Nixon also proposes increasing funding for elementary and secondary education by $100 million and higher education by $34 million. That’s not enough for either sector, but after years of either flat budgets or cuts, any sort of a raise is welcome.
Join Kansas and nearly half the other states in an agreement to make it easier for Internet retailers to voluntarily pay taxes on sales to Missouri residents. Nixon estimates the state would gain about $10 million a year.
Pump up several mental health efforts with $10 million in additional funding. The money would train educators, students, law enforcement officers, faith leaders and others to recognize mental health issues and respond to them properly.
The biggest flaw in Nixon’s budget is a move to eliminate a tax credit the state currently pays to about 105,000 low-income renters who are elderly or disabled.
The credits, which average about $500 a year, enable recipients to make essential purchases they’ve been putting off, and in some cases to purchase medications.
Nixon says the money spent, about $56.6 million, would be used to provide services for seniors and the disabled.

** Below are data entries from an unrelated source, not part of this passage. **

(** The order of [order_world], submitted: both inserts go through, the
    trigger takes 2 and 1 from the stocks, the form is cleared and the
    snapshots and metrics are refreshed. *)
Example submit_order_example :
  let w' := handleSaleSubmit calm order_world in
  map p_stock (db_products (w_db w')) = [18; 19]
  /\ db_sales (w_db w')
     = [mkSaleRow "s-1" "Ana" not_fulfilled 20700 "2025-08-21T10:00:00Z"]
  /\ map ir_subtotal (db_sale_items (w_db w')) = [13800; 6900]
  /\ cart (w_ui w') = [] /\ customerName (w_ui w') = ""
  /\ metrics (w_ui w') = mkMetrics 1 20700 8550 3
  /\ map s_id (pending (sales (w_ui w'))) = ["s-1"]
  /\ List.length (w_requests w') = 4%nat.
Proof. vm_compute. repeat split. Qed.

(** The same order when the store has only one Keto Molde left (the
    snapshot is stale): the sale is created, the trigger refuses the line
    items, the stock stays 1, the sale stays without items, the cart stays. *)
Example oversell_example :
  let db := mkDb [mkProduct "p-molde" "Keto Molde" 6900 4050 1; ketoRedondito] [] [] in
  let w' := handleSaleSubmit calm (mkWorld order_state db []) in
  map p_stock (db_products (w_db w')) = [1; 20]
  /\ map sr_id (db_sales (w_db w')) = ["s-1"]
  /\ db_sale_items (w_db w') = []
  /\ cart (w_ui w') = cart order_state
  /\ toasts (w_ui w') = [mkToast "Error" "Insufficient stock for product" destructive].
Proof. vm_compute. repeat split. Qed.

Lemma addToCart_spec_witness :
  let st := setQuantity "3" (setSelectedProduct "p-molde" loaded_state) in
  selectedProduct st = p_id ketoMolde
  /\ p_id ketoMolde <> ""
  /\ find_product (products st) (p_id ketoMolde) = Some ketoMolde
  /\ parseInt (quantity st) = JNum 3
  /\ cart (addToCart st) = [mkCartItem "p-molde" (JNum 3)]
  /\ cart (addToCart (setQuantity "2" (setSelectedProduct "p-molde" (addToCart st))))
     = [mkCartItem "p-molde" (JNum 5)].
Proof.
  cbv zeta.
  assert (Hid : p_id ketoMolde <> "") by (simpl; discriminate).
  split; [reflexivity|]. split; [exact Hid|]. split; [reflexivity|].
  split; [reflexivity|].
  destruct (addToCart_spec
              (setQuantity "3" (setSelectedProduct "p-molde" loaded_state))
              ketoMolde 3 eq_refl Hid eq_refl eq_refl) as (Hacc & _ & Hexample).
  split.
  - destruct Hacc as (_ & Hnew & _); [simpl; lia|]. apply Hnew. reflexivity.
  - apply Hexample; [reflexivity | reflexivity | simpl; lia | reflexivity].
Defined.



Lemma handleSaleSubmit_validation_witness :
  let w := mkWorld loaded_state seeded_db [] in
  (trim (customerName (w_ui w)) = "" \/ cart (w_ui w) = [])
  /\ w_requests (handleSaleSubmit calm w) = []
  /\ w_db (handleSaleSubmit calm w) = seeded_db
  /\ cart (w_ui (handleSaleSubmit calm w)) = [].
Proof.
  cbv zeta. split; [left; reflexivity|].
  destruct (handleSaleSubmit_validation calm (mkWorld loaded_state seeded_db [])
              (or_introl eq_refl)) as (Hreq & Hdb & _ & Hc & _).
  split; [exact Hreq|]. split; [exact Hdb | exact Hc].
Defined.

Lemma handleSaleSubmit_failure_witness :
  trim (customerName (w_ui order_world)) <> ""
  /\ cart (w_ui order_world) <> []
  /\ snd (sale_step offline order_world) = Err (NetworkError "Failed to fetch")
  /\ cart (w_ui (handleSaleSubmit offline order_world)) = cart order_state
  /\ customerName (w_ui (handleSaleSubmit offline order_world)) = " Ana "
  /\ toasts (w_ui (handleSaleSubmit offline order_world))
     = [mkToast "Error" "Failed to fetch" destructive].
Proof.
  assert (Hname : trim (customerName (w_ui order_world)) <> "")
    by (vm_compute; discriminate).
  assert (Hcart : cart (w_ui order_world) <> []) by (simpl; discriminate).
  split; [exact Hname|]. split; [exact Hcart|]. split; [reflexivity|].
  destruct (handleSaleSubmit_failure offline order_world Hname Hcart) as (Hfirst & _).
  destruct (Hfirst (NetworkError "Failed to fetch") eq_refl) as (Hc & Hn & _ & Ht).
  split; [exact Hc|]. split; [exact Hn | exact Ht].
Defined.

Lemma markAsFulfilled_spec_witness :
  let r := mkSaleRow "s-1" "Ana" not_fulfilled 13800 "2025-08-21T10:00:00Z" in
  let w' := markAsFulfilled fulfil_now "s-1" pending_world in
  In r (db_sales (w_db pending_world))
  /\ sr_id r = "s-1"
  /\ sr_status r = not_fulfilled
  /\ update_fault fulfil_now = None
  /\ db_sales (w_db w') = [mkSaleRow "s-1" "Ana" fulfilled 13800 "2025-08-21T10:00:00Z"]
  /\ db_products (w_db w') = db_products pending_db
  /\ (forall s, In s (pending (sales (w_ui w'))) -> s_id s <> "s-1").
Proof.
  cbv zeta.
  assert (Hin : In (mkSaleRow "s-1" "Ana" not_fulfilled 13800 "2025-08-21T10:00:00Z")
                  (db_sales (w_db pending_world))) by (simpl; now left).
  split; [exact Hin|]. split; [reflexivity|]. split; [reflexivity|].
  split; [reflexivity|].
  destruct (markAsFulfilled_spec fulfil_now "s-1" pending_world _ Hin
              eq_refl eq_refl eq_refl)
    as (Hsales & _ & _ & Hproducts & _ & _ & _ & _ & Hsnapshot).
  split; [rewrite Hsales; reflexivity|]. split; [exact Hproducts|].
  apply Hsnapshot. reflexivity.
Defined.

Lemma status_never_reverts_witness :
  let before := [SubmitSale calm; ClickFulfill fulfil_now "s-1"] in
  let after :=
    [SelectProduct "p-molde"; TypeQuantity "1"; ClickAdd; TypeCustomerName "Luz";
     SubmitSale calm_again; ClickFulfill fulfil_now "s-1"] in
  sale_status "s-1" (w_db (run before order_world)) = Some fulfilled
  /\ sale_status "s-1" (w_db (run (before ++ after) order_world)) = Some fulfilled
  /\ sale_status "s-2" (w_db (run (before ++ after) order_world)) = Some not_fulfilled.
Proof.
  cbv zeta. split; [reflexivity|]. split; [|reflexivity].
  apply (status_never_reverts [SubmitSale calm; ClickFulfill fulfil_now "s-1"]).
  reflexivity.
Defined.

Lemma cart_one_entry_per_product_witness :
  let w := mkWorld loaded_state seeded_db [] in
  let actions :=
    [SelectProduct "p-molde"; TypeQuantity "3"; ClickAdd;
     SelectProduct "p-redondito"; TypeQuantity "1"; ClickAdd;
     SelectProduct "p-molde"; TypeQuantity "2"; ClickAdd;
     ClickRemove "p-redondito"] in
  cart (w_ui w) = []
  /\ cart (w_ui (run actions w)) = [mkCartItem "p-molde" (JNum 5)]
  /\ NoDup (cart_ids (cart (w_ui (run actions w)))).
Proof.
  cbv zeta. split; [reflexivity|]. split; [reflexivity|].
  apply cart_one_entry_per_product. reflexivity.
Defined.

(** * Further properties *)

(** ** The cart beyond the accepted and the refused quantity *)

(** X1: [addToCart] touches nothing but the cart, the two form fields and
    the toasts.  When it shows a toast, the cart and the form fields are as
    they were; when it changes the cart, it shows no toast and clears both
    fields.  With a field empty it shows its first message; with a selected
    id that no product of the list has, it does nothing at all, not even a
    message. *)
Theorem addToCart_frame (st : State) :
  let st' := addToCart st in
  (products st' = products st /\ sales st' = sales st /\ metrics st' = metrics st
   /\ customerName st' = customerName st /\ isSubmitting st' = isSubmitting st)
  /\ (toasts st' <> toasts st ->
        cart st' = cart st /\ selectedProduct st' = selectedProduct st
        /\ quantity st' = quantity st
        /\ exists message, toasts st' = toasts st ++ [mkToast "Error" message destructive])
  /\ (cart st' <> cart st ->
        toasts st' = toasts st /\ selectedProduct st' = "" /\ quantity st' = "")
  /\ (selectedProduct st = "" \/ quantity st = "" ->
        toasts st'
        = toasts st ++ [mkToast "Error" "Please select a product and enter quantity"
                          destructive])
  /\ (selectedProduct st <> "" -> quantity st <> "" ->
        find_product (products st) (selectedProduct st) = None -> st' = st).
Proof.
  cbv zeta. unfold addToCart.
  destruct (String.eqb_spec (selectedProduct st) "") as [Hs|Hs];
    [|destruct (String.eqb_spec (quantity st) "") as [Hq|Hq]]; simpl.
  3: destruct (find_product (products st) (selectedProduct st)) as [p|];
       [destruct (jle _ _ || jgt _ _); simpl|].
  all: repeat split; intros; try reflexivity; try (eexists; reflexivity);
    try (intuition congruence); try (now destruct st).
Qed.

Lemma jsum_nan (l : list jsnum) : jsum l = JNaN <-> In JNaN l.
Proof.
  unfold jsum. induction l as [|x l IH]; simpl.
  - split; [discriminate | intros []].
  - destruct x as [z|]; simpl.
    + destruct (fold_right jadd (JNum 0) l) as [y|] eqn:Hl.
      * split; [discriminate|]. intros [H|H]; [discriminate|].
        apply IH in H. discriminate.
      * split; [intros _; right; now apply IH | reflexivity].
    + split; [intros _; now left | reflexivity].
Qed.


Lemma getCartTotal_nan_iff (st : State) :
  getCartTotal st = JNaN
  <-> exists item, In item (cart st) /\ resolvable st item = true
                   /\ ci_quantity item = JNaN.
Proof.
  rewrite getCartTotal_resolvable, jsum_nan, in_map_iff. split.
  - intros [item [Hmul Hin]]. apply filter_In in Hin. destruct Hin as [Hin Hres].
    exists item. repeat split; try assumption.
    destruct (ci_quantity item); [discriminate | reflexivity].
  - intros [item (Hin & Hres & Hq)]. exists item. split.
    + now rewrite Hq.
    + apply filter_In. now split.
Qed.


(** X3: a quantity field that is not empty and parses to NaN (".5", "abc")
    passes both tests of [addToCart]: no toast is shown, the product gets
    an entry whose quantity is NaN (a new one, or the existing one, whose
    quantity is lost), and the cart total becomes NaN. *)
Theorem addToCart_nan (st : State) (p : Product)
    (Hsel : selectedProduct st <> "")
    (Hq : quantity st <> "")
    (Hfind : find_product (products st) (selectedProduct st) = Some p)
    (Hnan : parseInt (quantity st) = JNaN) :
  toasts (addToCart st) = toasts st
  /\ cart (addToCart st)
     = match find_cart_item (cart st) (selectedProduct st) with
       | Some _ => merged_cart (cart st) (selectedProduct st) JNaN
       | None => cart st ++ [mkCartItem (selectedProduct st) JNaN]
       end
  /\ In (mkCartItem (selectedProduct st) JNaN) (cart (addToCart st))
  /\ cart_ids (cart (addToCart st))
     = match find_cart_item (cart st) (selectedProduct st) with
       | Some _ => cart_ids (cart st)
       | None => cart_ids (cart st) ++ [selectedProduct st]
       end
  /\ getCartTotal (addToCart st) = JNaN.
Proof.
  rewrite (addToCart_accepts st p JNaN Hsel Hq Hfind Hnan eq_refl). simpl.
  assert (Hin : In (mkCartItem (selectedProduct st) JNaN)
                  match find_cart_item (cart st) (selectedProduct st) with
                  | Some _ => merged_cart (cart st) (selectedProduct st) JNaN
                  | None => cart st ++ [mkCartItem (selectedProduct st) JNaN]
                  end).
  { destruct (find_cart_item (cart st) (selectedProduct st)) as [e|] eqn:He.
    - unfold find_cart_item in He. apply find_some in He. destruct He as [Hin Hid].
      unfold merged_cart. apply in_map_iff. exists e. split; [|assumption].
      rewrite Hid. apply String.eqb_eq in Hid. rewrite Hid.
      now destruct (ci_quantity e).
    - apply in_or_app. right. now left. }
  split; [reflexivity|]. split; [reflexivity|]. split; [exact Hin|]. split.
  - destruct (find_cart_item (cart st) (selectedProduct st)).
    + apply merged_cart_ids.
    + unfold cart_ids. now rewrite map_app.
  - apply getCartTotal_nan_iff. exists (mkCartItem (selectedProduct st) JNaN).
    simpl. split; [exact Hin|]. split; [|reflexivity].
    unfold resolvable. simpl. apply has_id_find_product. now exists p.
Qed.

Lemma filter_merged_cart (c : list CartItem) (id : string) (qty : jsnum) :
  filter (fun item => negb (String.eqb (ci_product_id item) id)) (merged_cart c id qty)
  = filter (fun item => negb (String.eqb (ci_product_id item) id)) c.
Proof.
  unfold merged_cart. induction c as [|e c IH]; simpl; [reflexivity|].
  destruct (String.eqb (ci_product_id e) id) eqn:He; simpl.
  - rewrite He. simpl. exact IH.
  - rewrite He. simpl. now rewrite IH.
Qed.

Lemma filter_twice {A : Type} (f g : A -> bool) (l : list A) :
  filter f (filter g l) = filter g (filter f l).
Proof.
  induction l as [|x l IH]; simpl; [reflexivity|].
  destruct (f x) eqn:Hf, (g x) eqn:Hg; simpl; rewrite ?Hf, ?Hg, IH; reflexivity.
Qed.

Lemma filter_idem {A : Type} (f : A -> bool) (l : list A) :
  filter f (filter f l) = filter f l.
Proof.
  induction l as [|x l IH]; simpl; [reflexivity|].
  destruct (f x) eqn:Hf; simpl; rewrite ?Hf, IH; reflexivity.
Qed.

(** X4: removing the product that was just selected for [addToCart] leaves
    the cart that removing it before the add would have left: the removal
    drops the whole entry, whatever the add did to it.  So an add of a
    product the cart did not hold, followed by its removal, gives back the
    cart; a second removal of the same product changes nothing; removals
    of two products can be done in either order. *)
Theorem removeFromCart_after_add (st : State) (a b : string) :
  cart (removeFromCart (selectedProduct st) (addToCart st))
  = cart (removeFromCart (selectedProduct st) st)
  /\ (~ In (selectedProduct st) (cart_ids (cart st)) ->
        cart (removeFromCart (selectedProduct st) (addToCart st)) = cart st)
  /\ removeFromCart a (removeFromCart a st) = removeFromCart a st
  /\ removeFromCart a (removeFromCart b st) = removeFromCart b (removeFromCart a st).
Proof.
  assert (Hfirst : cart (removeFromCart (selectedProduct st) (addToCart st))
                   = cart (removeFromCart (selectedProduct st) st)).
  { rewrite !removeFromCart_cart.
    destruct (addToCart_cart st) as [H | [[qty H] | [qty [_ H]]]]; rewrite H.
    - reflexivity.
    - apply filter_merged_cart.
    - rewrite filter_app. simpl. rewrite String.eqb_refl. simpl. apply app_nil_r. }
  split; [exact Hfirst|]. split; [|split].
  - intros Hnin. rewrite Hfirst, removeFromCart_cart.
    apply forallb_filter_id. apply forallb_forall.
    intros item Hin. apply negb_true_iff. apply String.eqb_neq.
    intros Heq. apply Hnin. unfold cart_ids. apply in_map_iff. now exists item.
  - unfold removeFromCart, setCart. simpl. now rewrite filter_idem.
  - unfold removeFromCart, setCart. simpl. f_equal. apply filter_twice.
Qed.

But for many people, an annual cash payment is a lifesaver.
After years of cuts, Nixon’s budget begins to invest again in Missouri’s citizens and institutions. His forecast relies on economic growth of a little over 3 percent, and on the legislature’s cooperation on issues such as Medicaid expansion and online sales tax collection.
If Nixon puts his well-honed political skills behind his strongest agenda yet, the state and its people will be better for it.